The awful bit comes from the insensitive pillaging of the planet. The pollution. The extinctions. The climate change. I just don’t understand…
The awful bit comes from having children and seeing the utter contempt for them – for all children and their futures – displayed by a marketplace masquerading as a society. It makes me angry. I have to do something.
And you tell me I’m too negative, you say it’s all quite fine
Doing nothing’s better than wasting time
I flip the chop. There are grill marks on it. Perfect. After flipping the zucchini slices (also grill marked), I lay on some Nimbin cheese slivers and sprinkle with chilli salt. And a pinch of peppers. I also throw sliced red capsicum onto the grill, for colour.

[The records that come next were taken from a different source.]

(* ===== verification/FlowSlots.v ===== *)
(** * Concurrency slots of flow runs

    How the flow engine uses the tenant counter of the resource manager, on an
    instance that counts locally (no Redis configured). *)
From S2P Require Import Prelude PyUuid Json RetryPolicy ResourceManager ExecutionUnit FlowEngine FlowFacts.
Local Open Scope Z_scope.

Section slots.
Context {X S : Type} (E : env X) (db : eu_session S) (sv : @flow_services X S).
Local Abbreviation cfg := (@cfg X S).
Implicit Types (c : cfg) (r : runner).

Definition active c (t : string) : Z := local_active (c_rm c) t.

(** The counters of all tenants are the same. *)
Definition same_slots c c' : Prop :=
  local_mode E (c_rm c) -> local_mode E (c_rm c') /\ rm_active (c_rm c') = rm_active (c_rm c).
#[export] Instance same_slots_preorder : PreOrder same_slots.
Proof.
  split; [intros c Hc; by split|]. intros c1 c2 c3 H1 H2 Hl. destruct (H1 Hl) as [Hl2 E1].
  destruct (H2 Hl2) as [Hl3 E2]. split; [done|congruence].
Qed.

Lemma same_slots_rm c c' : rm_redis (c_rm c') = rm_redis (c_rm c) -> rm_active (c_rm c') = rm_active (c_rm c) -> same_slots c c'.
Proof. intros Hr Ha [Hu Hl]. unfold local_mode. split; [split; congruence|done]. Qed.

Lemma call_slots {A} (f : X -> X * result A) : keeps same_slots (call (S := S) f).
Proof. intros c. apply same_slots_rm; unfold call; by destruct (f (c_ext c)). Qed.
Lemma emit_slots ty rid p pl : keeps same_slots (emit (S := S) sv ty rid p pl).
Proof. apply call_slots. Qed.
Lemma modifies_slots (f : cfg -> cfg) : (forall c, rm_redis (c_rm (f c)) = rm_redis (c_rm c)) ->
  (forall c, rm_active (c_rm (f c)) = rm_active (c_rm c)) -> keeps same_slots (modifies f).
Proof. intros H1 H2 c. apply same_slots_rm; [apply H1|apply H2]. Qed.
Lemma update_run_slots rid f : keeps same_slots (update_run (X := X) (S := S) rid f).
Proof. intros c. by apply same_slots_rm. Qed.
Lemma load_run_slots rid : keeps same_slots (load_run (X := X) (S := S) rid).
Proof. intros c. by apply same_slots_rm. Qed.
Lemma respond_slots st run a b : keeps same_slots (respond (X := X) (S := S) st run a b).
Proof. intros c. by apply same_slots_rm. Qed.
Lemma usage_slots r ms : keeps same_slots (record_resource_usage (S := S) E r ms).
Proof.
  unfold record_resource_usage. destruct (truthy _); [|by intros c; apply same_slots_rm].
  apply modifies_slots; intros c; cbn; destruct (record_usage E (eu_text r) ms 0 0 (c_rm c)) as [s' res] eqn:Hu;
    apply record_usage_counts in Hu as (Ha&Hp&Hr); done.
Qed.
Lemma node_call_slots (f : node_fn) (a : Z) :
  keeps same_slots ((fun c => let '(x, st, res) := f (c_state c) a (c_ext c) in
     (set_locals st (c_attempts c) (set_rm (with_ext (c_rm c) x) c), res)) : M node_result).
Proof. intros c. apply same_slots_rm; by destruct (f _ _ _) as [[? ?] ?]. Qed.
Lemma finish_unit_slots r rid st : keeps same_slots (finish_unit db sv r rid st).
Proof.
  apply modifies_slots; intros c; by destruct (match ru_eu r with Some _ => _ | None => _ end) as [? [?|]].
Qed.
Lemma can_execute_slots t : keeps same_slots (on_rm (S := S) sv (fun now => can_execute E now t)).
Proof.
  intros c Hl. unfold on_rm, can_execute. destruct (env_testing E); [done|].
  destruct (get_tenant_active_local E (clock sv c) t (purge_pending (c_rm c)) Hl) as [k ->].
  destruct Hl. by destruct (_ <=? _).
Qed.
Lemma check_quota_slots eu :
  keeps same_slots ((fun c => let (s, q) := check_quota E (clock sv c) eu (c_rm c) in (set_rm s c, q)) : M (option string)).
Proof.
  intros c Hl. unfold check_quota. destruct (env_testing E) eqn:Ht; [done|].
  destruct (rm_usage (c_rm c) !! eu) as [u|]; [|done].
  destruct (can_execute E (clock sv c) (us_tenant_id u) (c_rm c)) as [s1 o] eqn:Hc.
  apply can_execute_local in Hc as [[k ->] _]; [|done..]. set (s1 := with_redis _ _ _).
  assert (local_mode E s1 /\ rm_active s1 = rm_active (c_rm c)) as [H1 A1] by (destruct Hl; done). clearbody s1.
  destruct o; [done|]. destruct (rm_usage s1 !! eu) as [u'|]; [|done].
  destruct (via_backend E _ s1) as [s2 r2] eqn:H2. apply via_backend_fields in H2 as (_&A2&_&R2).
  assert (local_mode E s2 /\ rm_active s2 = rm_active (c_rm c)) as [H2 A2'].
  { unfold local_mode. rewrite R2, A2. by destruct H1. }
  destruct r2 as [cpu|x]; [|done].
  destruct (via_backend E _ s2) as [s3 r3] eqn:H3. apply via_backend_fields in H3 as (_&A3&_&R3).
  assert (local_mode E s3 /\ rm_active s3 = rm_active (c_rm c)).
  { unfold local_mode. rewrite R3, A3. by destruct H2. }
  destruct r3 as [n|x]; [|done]. destruct (_ <? _); [done|]. by destruct (_ <? _).
Qed.
#[local] Hint Resolve call_slots emit_slots update_run_slots load_run_slots respond_slots usage_slots node_call_slots
  finish_unit_slots can_execute_slots check_quota_slots : keeps.
#[local] Hint Extern 2 (keeps same_slots (modifies _)) => apply modifies_slots; intros ?; reflexivity : keeps.
#[local] Hint Extern 2 (keeps same_slots (effect _)) => apply modifies_slots; intros ?; reflexivity : keeps.

Lemma park_slots r run ev node t : keeps same_slots (park sv r run ev node t).
Proof. unfold park. keeps_auto. Qed.
#[local] Hint Resolve park_slots : keeps.

Lemma execute_node_slots rid node : keeps same_slots (execute_node (S := S) sv rid node).
Proof. unfold execute_node. keeps_auto. Qed.
#[local] Hint Resolve execute_node_slots : keeps.

Lemma claim_slots rid seen : keeps same_slots (claim_waiting_run (S := S) sv rid seen).
Proof. unfold claim_waiting_run. keeps_auto. Qed.

(** ** Runs without a user or a workflow type *)

(** A program that ends with a failure response, raises, or leaves the counters alone *)
Definition spares {A} (failed : A -> Prop) (m : M A) : Prop :=
  forall c, match (m c).2 with Ok a => failed a \/ same_slots c (m c).1 | Raise _ => True end.
Definition is_failed (resp : response) : Prop := rs_status resp = "FAILED".
Definition opt_failed (o : option response) : Prop := match o with Some resp => is_failed resp | None => False end.
Definition sum_failed {A} (x : response + A) : Prop := match x with inl resp => is_failed resp | inr _ => False end.
Definition handled_failed (h : handled) : Prop := match h with Respond resp => is_failed resp | _ => False end.

Lemma keeps_spares {A} (F : A -> Prop) (m : M A) : keeps same_slots m -> spares F m.
Proof. intros H c. destruct (m c).2; [by right|done]. Qed.
Lemma spares_fmap {A B} (F : A -> Prop) (G : B -> Prop) (g : A -> B) (m : M A) :
  (forall a, F a -> G (g a)) -> spares F m -> spares G (g <$> m).
Proof.
  intros Hg Hm c. specialize (Hm c). unfold fmap, M_fmap. destruct (m c) as [c' [a|e]]; cbn in *; [|done].
  destruct Hm; [left; auto|by right].
Qed.
Lemma spares_bind {A B} (F : A -> Prop) (G : B -> Prop) (m : M A) (f : A -> M B) :
  spares F m -> (forall a c, F a -> match (f a c).2 with Ok b => G b | Raise _ => True end) ->
  (forall a, spares G (f a)) -> spares G (m ≫= f).
Proof.
  intros Hm Hbad Hf c. specialize (Hm c). unfold mbind, M_bind. destruct (m c) as [c' [a|e]]; cbn in *; [|done].
  destruct Hm as [HF|Hs].
  - specialize (Hbad a c' HF). destruct (f a c') as [c2 [b|e]]; cbn in *; [by left|done].
  - specialize (Hf a c'). destruct (f a c') as [c2 [b|e]]; cbn in *; [|done].
    destruct Hf; [by left|right]. by etrans.
Qed.
Lemma spares_after {A B} (G : B -> Prop) (m : M A) (f : A -> M B) :
  keeps same_slots m -> (forall a, spares G (f a)) -> spares G (m ≫= f).
Proof. intros Hm Hf. apply (spares_bind (fun _ => False)); [by apply keeps_spares|done|done]. Qed.
Lemma spares_catch {A} (F : A -> Prop) (m : M A) (h : exn -> M A) :
  spares F m -> (forall e c, match (h e c).2 with Ok a => F a | Raise _ => True end) -> spares F (catch m h).
Proof.
  intros Hm Hh c. specialize (Hm c). unfold catch. destruct (m c) as [c' [a|e]]; cbn in *; [done|].
  specialize (Hh e c'). destruct (h e c') as [c2 [a|e']]; cbn in *; [by left|done].
Qed.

But hope is still a virtue at the end of the line
Or else it’s all just whispers in the dark
Just listen to your heart
The wonderful bit, I realise, is understanding that only lovers suffer.
I tong the chop, the zucchinis and the capsicum onto my plate and set it on the table. The sun winks at me as it slips behind a waving branch.
Only lovers suffer because only lovers live. You see, love is what being alive feels like. It’s happy and sad, good and bad. It’s this feeling I have.
I turn, and turn off the barby. Then turn back to my meal.
Oh dear. It looks like I have company. Party for two.
‘Okay,’ I say to the kookaburra. ‘You like zucchini?’
You and I are just the moments that we all share
The love that lies between us and the sorrow we all bear.